在埃塞俄比亚,开展了各种母婴健康干预措施,包括全面和基本的产科护理,以遏制高新生儿和婴儿发病率和死亡率。因此,不良生育结局是该国的一个公共卫生关注点。因此,本研究旨在评估在埃塞俄比亚西北部贡德尔大学综合专科医院分娩的妇女中不良生育结局的负担和相关因素。
这是一项 2021 年 3 月 30 日至 5 月 1 日在贡德尔大学综合专科医院进行的基于卫生机构的横断面研究。共有 455 名妇女接受了结构化问卷访谈。使用二元逻辑回归模型拟合调整后的优势比(AOR),具有 95%CI 和 p 值<0.05 的因素被认为与不良生育结局显著相关。

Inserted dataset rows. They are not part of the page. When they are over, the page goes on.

(** * BMS: ownership-filtered record store with remote synchronisation

    A shallow embedding of [src/script.js] (classes [BMS_Cloud] and
    [BMS_Core]), with the table of keys of [src/google_apps_script.js].

    Conventions of the embedding.
    - [localStorage] holds one entry per key of [DB_KEYS].  An entry is either
      absent ([getItem] returns [null], here [None]) or holds the JSON text of
      a value, which is represented by what [JSON.parse] gives back for it.
      [setItem] always succeeds.
    - The records of a table are well formed: every field is there, a string
      field holds a string and a number field holds what JSON can hold for a
      number, that is a finite binary64 number or [null] (here [None]):
      [JSON.stringify] writes [null] for NaN and for the infinities, and [0]
      for negative zero ([JS.json]).  Arithmetic and [<] read [null] as [0]
      ([JS.num]).
    - Strings are compared with [===] and joined with [+]; these are equality
      and concatenation.  [toLowerCase] and [trim] are the engine's: they are
      parameters of the embedding ([JS.Engine]), with the three laws the
      proofs use.
    - A quantity, price, cost or amount reaches the code as the caller passes
      it, a number or a string ([JS.value]).  The code compares it with [<]
      and applies [parseInt] and [parseFloat] to it; these conversions are the
      engine's as well.
    - [Date.now()] and [new Date().toISOString()] are inputs of the operation
      that reads them.
    - [fetch] is an effect: every request issued is appended to the
      [requests] log of the world; the response to the one awaited request
      ([syncDown]) is an input of the operation. *)

From Stdlib Require Import ZArith String Ascii List Floats DecimalString Zpower.
From stdpp Require Import base list strings.

Local Open Scope string_scope.
Local Open Scope list_scope.
Local Open Scope Z_scope.

(** ** JavaScript built-ins used by the source *)

Module JS.

(** The built-ins whose definition lies outside the source.

    [toLowerCase] and [trim] are [String.prototype.toLowerCase] and
    [String.prototype.trim].  The laws: trimming twice is trimming once;
    lower-casing changes no white space, so it commutes with trimming; and a
    string whose lower-cased form has no white space around it has none
    either.

    [value] is what a caller passes for a quantity, a price, a cost or an
    amount; [toNumber] is the number [<] compares it as, [parseInt] and
    [parseFloat] are the global functions of these names, applied to it. *)
Class Engine := {
  toLowerCase : string -> string;
  trim : string -> string;
  value : Type;
  toNumber : value -> float;
  parseInt : value -> float;
  parseFloat : value -> float;
  trim_idempotent : forall s, trim (trim s) = trim s;
  trim_toLowerCase : forall s, trim (toLowerCase s) = toLowerCase (trim s);
  trimmed_toLowerCase : forall s, trim (toLowerCase s) = toLowerCase s -> trim s = s
}.

(** ['prefix' + n] for an integer [n]: its decimal digits. *)
Definition toString (n : Z) : string := NilZero.string_of_int (Z.to_int n).

(** Truthiness of a string: the empty string is falsy. *)
Definition truthy (s : string) : bool := negb (String.eqb s "").

(** [v || d] where [v] is [null] or an object. *)
Definition or_else {A : Type} (v : option A) (d : A) : A :=
  match v with Some a => a | None => d end.

(** [Array.prototype.find]: the first element satisfying the callback.  The
    element is returned by reference, so its position comes with it: a
    later assignment to one of its fields is a write at that position.
    [findIndex] followed by [users[userIndex]] is the same pair, with [None]
    for [-1]. *)
Fixpoint find {A : Type} (p : A -> bool) (l : list A) : option (nat * A) :=
  match l with
  | [] => None
  | x :: l' => if p x then Some (O, x)
               else match find p l' with
                    | Some (i, y) => Some (S i, y)
                    | None => None
                    end
  end.

(** [Array.prototype.reduce((sum, x) => sum + f(x), 0)]. *)
Definition reduce_sum {A : Type} (f : A -> float) (l : list A) : float :=
  fold_left (fun sum x => (sum + f x)%float) l 0%float.

(** A function call either returns or throws. *)
Inductive completion (A : Type) : Type :=
| Return (a : A)
| Throw (error : string).
Arguments Return {A} a.
Arguments Throw {A} error.

(** A number once it has been through [JSON.stringify] and [JSON.parse], as
    every number written to the store or pushed to the remote is: NaN and
    the infinities come back as [null], negative zero as [0], any other
    number as itself. *)
Definition json (x : float) : option float :=
  if is_finite x then Some (x + 0)%float else None.

(** A number field as an operand of [+], [-] or [<]: [null] counts as [0]. *)
Definition num (v : option float) : float :=
  match v with Some x => x | None => 0%float end.

End JS.

(** ** Constants *)

Module DB_KEYS.
Definition USERS := "ims_users".
Definition INVENTORY := "ims_inventory".
Definition SALES := "ims_sales".
Definition PURCHASES := "ims_purchases".
Definition CURRENT_USER := "ims_current_user".
Definition EXPENSES := "ims_expenses".
Definition BANNER := "ims_banner".
Definition VERTICAL_BANNER := "ims_vertical_banner".
Definition CLOUD_URL := "ims_cloud_url".
End DB_KEYS.

Module ROLES.
Definition ADMIN := "Admin".
Definition USER := "User".
End ROLES.

(** ** Records *)

Record User := mkUser {
  u_id : string;
  u_companyName : string;
  u_username : string;
  u_contactPerson : string;
  u_password : string;
  u_role : string;
  u_status : string
}.

Record InventoryItem := mkItem {
  i_id : string;
  i_owner : string;
  i_itemName : string;
  i_quantity : option float;
  i_avgCost : option float
}.

Record Sale := mkSale {
  s_id : string;
  s_owner : string;
  s_date : string;
  s_itemName : string;
  s_quantity : option float;
  s_price : option float;
  s_total : option float
}.

Record Purchase := mkPurchase {
  p_id : string;
  p_owner : string;
  p_date : string;
  p_vendor : string;
  p_category : string;
  p_brand : string;
  p_model : string;
  p_itemName : string;
  p_quantity : option float;
  p_cost : option float;
  p_paymentType : string
}.

Record Expense := mkExpense {
  e_id : string;
  e_owner : string;
  e_name : string;
  e_amount : option float;
  e_date : string
}.

Definition INITIAL_ADMIN : User :=
  {| u_id := "admin_001";
     u_companyName := "Admin";
     u_username := "Admin";
     u_contactPerson := "Admin";
     u_password := "admin123";
     u_role := ROLES.ADMIN;
     u_status := "Approved" |}.

(** [item.quantity = q]: the same item with one field assigned. *)
Definition set_quantity (q : option float) (i : InventoryItem) : InventoryItem :=
  {| i_id := i_id i; i_owner := i_owner i; i_itemName := i_itemName i;
     i_quantity := q; i_avgCost := i_avgCost i |}.

Definition set_password (pw : string) (u : User) : User :=
  {| u_id := u_id u; u_companyName := u_companyName u;
     u_username := u_username u; u_contactPerson := u_contactPerson u;
     u_password := pw; u_role := u_role u; u_status := u_status u |}.

Definition set_status (st : string) (u : User) : User :=
  {| u_id := u_id u; u_companyName := u_companyName u;
     u_username := u_username u; u_contactPerson := u_contactPerson u;
     u_password := u_password u; u_role := u_role u; u_status := st |}.

(** ** The local store *)

Record LocalStorage := mkStorage {
  ims_users : option (list User);
  ims_inventory : option (list InventoryItem);
  ims_sales : option (list Sale);
  ims_purchases : option (list Purchase);
  ims_expenses : option (list Expense);
  ims_current_user : option User;
  ims_banner : option string;
  ims_vertical_banner : option string;
  ims_cloud_url : option string
}.

(** [localStorage.setItem(key, ...)], one setter per key. *)
Definition setUsers (v : option (list User)) (s : LocalStorage) :=
  mkStorage v (ims_inventory s) (ims_sales s) (ims_purchases s)
    (ims_expenses s) (ims_current_user s) (ims_banner s)
    (ims_vertical_banner s) (ims_cloud_url s).
Definition setInventory (v : option (list InventoryItem)) (s : LocalStorage) :=
  mkStorage (ims_users s) v (ims_sales s) (ims_purchases s)
    (ims_expenses s) (ims_current_user s) (ims_banner s)
    (ims_vertical_banner s) (ims_cloud_url s).
Definition setSales (v : option (list Sale)) (s : LocalStorage) :=
  mkStorage (ims_users s) (ims_inventory s) v (ims_purchases s)
    (ims_expenses s) (ims_current_user s) (ims_banner s)
    (ims_vertical_banner s) (ims_cloud_url s).
Definition setPurchases (v : option (list Purchase)) (s : LocalStorage) :=
  mkStorage (ims_users s) (ims_inventory s) (ims_sales s) v
    (ims_expenses s) (ims_current_user s) (ims_banner s)
    (ims_vertical_banner s) (ims_cloud_url s).
Definition setExpenses (v : option (list Expense)) (s : LocalStorage) :=
  mkStorage (ims_users s) (ims_inventory s) (ims_sales s) (ims_purchases s)
    v (ims_current_user s) (ims_banner s)
    (ims_vertical_banner s) (ims_cloud_url s).
Definition setCurrentUser (v : option User) (s : LocalStorage) :=
  mkStorage (ims_users s) (ims_inventory s) (ims_sales s) (ims_purchases s)
    (ims_expenses s) v (ims_banner s)
    (ims_vertical_banner s) (ims_cloud_url s).
Definition setBannerEntry (v : option string) (s : LocalStorage) :=
  mkStorage (ims_users s) (ims_inventory s) (ims_sales s) (ims_purchases s)
    (ims_expenses s) (ims_current_user s) v
    (ims_vertical_banner s) (ims_cloud_url s).
Definition setVerticalBannerEntry (v : option string) (s : LocalStorage) :=
  mkStorage (ims_users s) (ims_inventory s) (ims_sales s) (ims_purchases s)
    (ims_expenses s) (ims_current_user s) (ims_banner s)
    v (ims_cloud_url s).
Definition setCloudUrl (v : option string) (s : LocalStorage) :=
  mkStorage (ims_users s) (ims_inventory s) (ims_sales s) (ims_purchases s)
    (ims_expenses s) (ims_current_user s) (ims_banner s)
    (ims_vertical_banner s) v.

(** ** The remote side as the client sees it *)

(** The [data] field of a pushed payload, as [JSON.stringify] writes it. *)
Inductive RecordData : Type :=
| DUser (u : User)
| DItem (i : InventoryItem)
| DSale (s : Sale)
| DPurchase (p : Purchase)
| DExpense (e : Expense)
| DSetting (key value : string).

Record PushPayload := mkPayload {
  pl_action : string;
  pl_key : string;
  pl_data : RecordData
}.

Inductive Request : Type :=
| GET (url : string)
| POST (url : string) (body : PushPayload).

(** What the snapshot carries under a table key: nothing, a value that is not
    an array (truthy or not), or an array of records. *)
Inductive TablePayload (A : Type) : Type :=
| Missing
| NotArray (is_truthy : bool)
| Array (records : list A).
Arguments Missing {A}.
Arguments NotArray {A} is_truthy.
Arguments Array {A} records.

在这项研究中,28%的妇女有不良生育结局(8.4%的死产、22.9%的早产和 10.11%的低出生体重)。年龄在 20-34 岁的妇女(AOR:0.32,95%CI:0.14,0.76)、农村居民(AOR:2.7,95%CI:1.06,6.32)、缺乏 ANC 就诊(AOR:4.10,95%CI:1.55,10.85)、APH(AOR:3.0,95%CI:1.27,7.10)和发热(AOR:7.80,95%CI:3.57,17.02)与死产有关。多胎妊娠(AOR:7.30,95%CI:1.75,20.47)、农村居民(AOR:4.60,95%CI:1.36,15.52)、早产(AOR:8.60,95%CI:3.88,19.23)、围产期死亡史(AOR:2.90,95%CI:1.35,6.24)、发热(AOR:2.7,95%CI:1.17,6.23)和胎膜早破(AOR:2.60,95%CI:1.02,6.57)都会影响低出生体重儿。此外,既往产前出血(AOR:2.40,95%CI:1.37,4.10)和发热(AOR:3.8,95%CI:2.13,6.89)也是早产的因素。
不良生育结局仍然是一个重大的公共卫生问题。如此高的不良生育结局发生率,如早产、低出生体重和出生缺陷,会对婴儿及其家庭以及整个社区的健康和福祉产生严重和持久的影响。因此,公共卫生工作对于解决和减轻与不良生育结局相关的风险因素至关重要。这可能涉及实施干预措施和政策,以改善孕产妇健康、获得产前保健和营养支持,并减少接触环境风险。